12/21/20224 min read

The law decriminalized the use and possession of up to 10 days' worth of narcotics or other substances for personal use, with the support of psychologists and other health-care professionals. (Dealers are still imprisoned.) Users who are caught by police are taken before a local three-person commission for the dissuasion of drug addiction, which is normally made up of a lawyer and any combination of a physician, psychologist, social worker, or other health-care professional with competence in drug addiction.

The commission determines whether the person is addicted and, if so, recommends therapy. Individuals who are not addicted may receive a warning or a fee. If the individual agrees to obtain help—an information session, motivational interview, or brief intervention—targeted to his or her pattern of drug use, the commission can decide to defer execution of these sanctions for six months. The case is closed if this occurs and the person does not appear before the commission again within the six-month timeframe.

The so-called Portugal model of shifting from a criminal to a public health strategy has yielded spectacular benefits. According to a New York Times investigation, the number of heroin users in Portugal has decreased from approximately 100,000 before the law to only 25,000 today. Portugal presently has the lowest drug-related death rate in Western Europe, with a rate that is a tenth of that of the United Kingdom and a fiftyth of that of the United States. The frequency of HIV cases linked to injectable drug use has dropped by nearly 90%. Delegates from the United States and other countries, including Amanda Clinton, PhD, senior director for international affairs at the American Psychological Association, visit the model on a regular basis.

"You can't work with people who are frightened of getting arrested and going to jail," says Francisco Miranda Rodrigues, president of the Ordem dos Psicólogos Portugueses. "It's impossible to have a successful health program if people are concealing their illness."

The need of harm reduction is emphasized.

According to psychologist Domingos Duran, chief of the treatment division of the government's Serviço de Intervenço nos Comportamentos Aditivos e nas Dependências, the Portuguese paradigm is founded on humanism, which sees persons with drug problems as people with illnesses. "By doing so, you may place the person in the context of health interventions rather than judicial actions," he explains.

When a dissuasion commission sends someone to treatment, they usually go to the country's national health service, which provides comprehensive outpatient treatment that meets the person's medical, psychological, and social requirements. The treatment team, led by a physician or psychologist, provides all services at one location to improve access to care. "For example, we don't have methadone clinics," Duran explains. "In this integrated paradigm, we have methadone in all of the public centers."

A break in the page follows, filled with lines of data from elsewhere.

(** * dsc_database: the results database of DSC, embedded in Rocq

    A shallow embedding of [src/dsc/dsc_database.py] (class [ResultDB]):
    record ingestion ([load_parameters]), dependency-chain resolution
    ([__get_sequence]), the master-table pivot ([write_master_table]),
    output enrichment ([cbind_output]) and [Build]; and of class
    [ConfigDB], whose [Build] collects the input and output files of the
    steps.

    Conventions of the embedding.
    - The values that the code stores and compares are [value]s: [None],
      integers and strings.
    - A Python [dict] (insertion ordered) is an association list with the
      dictionary operations [dget], [dset], [ddel]; a well-formed
      dictionary has pairwise distinct keys ([NoDup (dkeys d)]).
    - An exception is a value of [exn]; a computation that may raise
      returns a [result], and the first exception ends it.
    - The recursion limit of the interpreter is the [fuel] of
      [get_sequence]; running out of it is [RecursionError].
    - The files on disk are parameters: the sources are the list of
      dictionaries that [ordered_load] returns for the files of [glob],
      and [os.path.isfile] and [load_rds] are functions; for [ConfigDB]
      the files of [glob] are a list of paths, and the stripped content of
      a file, [int] and [sos_pair_input] are functions.
    - A pandas frame is a [DataFrame]: column labels and rows of cells,
      a missing cell being [VNone]; [frame_of_rows], [frame_of_columns],
      [concat_columns], [select] and [merge_outer] stand for the pandas
      calls of the code. *)

From Stdlib Require Import List String Ascii ZArith Lia Bool Arith.
From Stdlib Require Import Permutation Sorted DecimalString.
Import ListNotations.
Local Open Scope string_scope.
Local Open Scope list_scope.

Set Implicit Arguments.

(** ** Python values, exceptions and results *)

Inductive value : Type :=
| VNone
| VInt (z : Z)
| VStr (s : string).

Inductive exn : Type :=
| ResultDBError (msg : string)
| KeyError
| IndexError
| ValueError
| TypeError
| AttributeError
| RecursionError.

Inductive result (A : Type) : Type :=
| Ok (a : A)
| Raise (e : exn).
Arguments Ok {A} a.
Arguments Raise {A} e.

Definition bind {A B : Type} (r : result A) (f : A -> result B) : result B :=
  match r with
  | Ok a => f a
  | Raise e => Raise e
  end.

Notation "x <- r ;; k" := (bind r (fun x => k))
  (at level 61, r at next level, right associativity).

Class EqDec (A : Type) := eq_dec : forall x y : A, {x = y} + {x <> y}.
(** * quiz.py: a shallow embedding and its verified properties

    The program is a command-line quiz runner: it loads a list of question
    records from a JSON file, validates them, selects some at random,
    asks them on the console and reports a score.

    The embedding follows the Python source function by function.
    Python values are a small universe of JSON values; the console, the
    random generator, the file system and the heap of mutable lists are
    fields of an explicit program state; exceptions are the error side of
    a state-and-exception monad. *)

From Stdlib Require Import ZArith QArith String Ascii List Lia Permutation.
From stdpp Require Import base gmap list strings.
Import ListNotations.

Local Open Scope Z_scope.
Local Open Scope string_scope.
Local Open Scope list_scope.

(** ** Strings

    A [string] is read as a sequence of code points below 256 (Latin-1).
    [strip] and [lower] are [str.strip()] and [str.lower()] on that range. *)

Module Str.

(** [str.isspace] on one character: TAB..CR, FS..US and SPACE, NEL, NBSP. *)
Definition isspace (c : ascii) : bool :=
  let n := nat_of_ascii c in
  (Nat.leb 9 n && Nat.leb n 13) || (Nat.leb 28 n && Nat.leb n 32)
  || Nat.eqb n 133 || Nat.eqb n 160.

Fixpoint lstrip (s : string) : string :=
  match s with
  | EmptyString => EmptyString
  | String c s' => if isspace c then lstrip s' else s
  end.

Fixpoint rstrip (s : string) : string :=
  match s with
  | EmptyString => EmptyString
  | String c s' =>
      match rstrip s' with
      | EmptyString => if isspace c then EmptyString else String c EmptyString
      | t => String c t
      end
  end.

Definition strip (s : string) : string := rstrip (lstrip s).
(** C3 as stated, with the key [time_since_previous_seconds], fails on three
    records half a second apart: both time stamps of the second event are
    parsed and the key is absent. *)
Lemma no_time_since_previous_seconds :
  ~ enriches_under "time_since_previous_seconds" (in_year 2025) three_x [high].
Proof.
  destruct (outcome (generate_sequence_events (in_year 2025) three_x [high]))
    as [evs|] eqn:Ho; [|vm_compute in Ho; discriminate].
  destruct evs as [|e0 [|e evs]]; [vm_compute in Ho; discriminate..|].
  intros Hc. destruct (Hc (e0 :: e :: evs) 1 e Ho eq_refl) as [_ Ht].
  vm_compute in Ho. injection Ho as <- <- <-.
  vm_compute in Ht. discriminate.
Qed.

(** C4 as stated, the underscore being stripped, fails on the mapping
    ["a_b"]: the Entity Mapper returns ["a_b"], not ["ab"]. *)
Lemma underscore_is_kept :
  ~ maps_entity_keeping Sanitization.allowed_without_underscore "a_b" [].
Proof.
  intros [_ Hc].
  destruct (Hc ltac:(done) "a_b" eq_refl) as (result & Hr & t & r & Ht & Hcol & ->).
  apply Trimmed_strip in Ht as ->. apply Collapsed_sub_spaces in Hcol as ->.
  vm_compute in Hr. discriminate.
Qed.

(** C6 as stated, with the key [matched_groups], fails on the record ["b"]
    and the template [B]: the event has no such key. *)
Lemma no_matched_groups_key :
  ~ carries_metadata "matched_groups" (in_year 2025) one_b [plain].
Proof.
  destruct (outcome (generate_sequence_events (in_year 2025) one_b [plain]))
    as [evs|] eqn:Ho; [|vm_compute in Ho; discriminate].
  destruct evs as [|e evs]; [vm_compute in Ho; discriminate|].
  intros Hc.
  destruct (Hc (e :: evs) e Ho (list_elem_of_here e evs))
    as (r & t & g & _ & _ & _ & _ & _ & _ & _ & Hg).
  vm_compute in Ho. injection Ho as <- <-.
  vm_compute in Hg. discriminate.
Qed.

(** C8 as stated, the record producing no event once building one raised,
    fails on the record ["b"] with the templates [A] and [B] above: the
    event of [A] cannot be built, and the result holds an event of the
    record, built from [B]. *)
Lemma failed_template_does_not_drop_the_entry :
  ~ failure_drops_entry (in_year 2025) one_b [optional_group; plain].
Proof.
  destruct (outcome (generate_sequence_events (in_year 2025) one_b
                       [optional_group; plain])) as [evs|] eqn:Ho;
    [|vm_compute in Ho; discriminate].
  destruct evs as [|e evs]; [vm_compute in Ho; discriminate|].
  intros Hc.
  apply (Hc (e :: evs) (entry "09-17 10:30:15.000" "b") optional_group Ho)
    with (e := e).
  - apply list_elem_of_here.
  - apply list_elem_of_here.
  - exists [None], TypeError. split; vm_compute; reflexivity.
  - apply list_elem_of_here.
  - vm_compute in Ho. injection Ho as <- <-. reflexivity.
Qed.

(** C9 as stated, the result not depending on any external state, fails on
    two records dated 02-28 and 03-01: their distance is two days when the
    clock shows 2024 and one day when it shows 2025. *)
Lemma result_depends_on_the_year :
  ~ independent_of_clock around_leap_day [high].
Proof.
  intros Hc. specialize (Hc (in_year 2024) (in_year 2025)).
  apply (f_equal (fun m : M (list SequenceEvent.t) =>
           match outcome m return option MetaValue with
           | Ok evs =>
               match evs !! 1 with
               | Some e => SequenceEvent.metadata e !! "time_since_previous"
               | None => None
               end
           | Raise _ => None
           end)) in Hc.
  vm_compute in Hc. discriminate.
Qed.

(** ** The examples of the description *)

Example P1_earlier_template_wins_a_tie :
  project SequenceEvent.event_type
    (generate_sequence_events (in_year 2025) [entry "09-17 10:30:15.000" "x"]
       [first_any; second_any]) = Some ["A"].
Proof. vm_compute. reflexivity. Qed.

Example P2_priority_overrides_input_order :
  project SequenceEvent.event_type
    (generate_sequence_events (in_year 2025) [entry "09-17 10:30:15.000" "x"]
       [low; high]) = Some ["High"].
Proof. vm_compute. reflexivity. Qed.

Harm reduction is the focus for those who aren't ready or reluctant to seek therapy. As a result, psychologists frequently leave their workplaces to provide care to drug users who require it. Rita Lopes, a psychologist with the voluntary organization Crescer, for example, spends her days traveling set routes throughout Lisbon in one of two vans. These mobile outreach teams, which include a psychologist, a nurse, a doctor, and a social worker, offer psychological support, exchange used syringes for clean ones, distribute condoms, and encourage drug users and other vulnerable populations to seek treatment at shelters, hospitals, and treatment centers.

Each year, the teams' 1,200 patients are encouraged to move at their own pace. "If they don't want to quit using drugs, that's fine with us," Lopes says. "We will assist them if they so desire." She emphasizes that the transportable units serve as a bridge to treatment. The primary purpose is to establish a rapport with drug users. "You can't achieve anything without a connection," she explains. "We build relationships first, then we serve individuals."

Other psychologists are in charge of harm-reduction initiatives. Hugo Amaral Faria, for example, is the program manager for a mobile methadone program conducted by the Ares do Pinhal Association for Social Inclusion in Lisbon.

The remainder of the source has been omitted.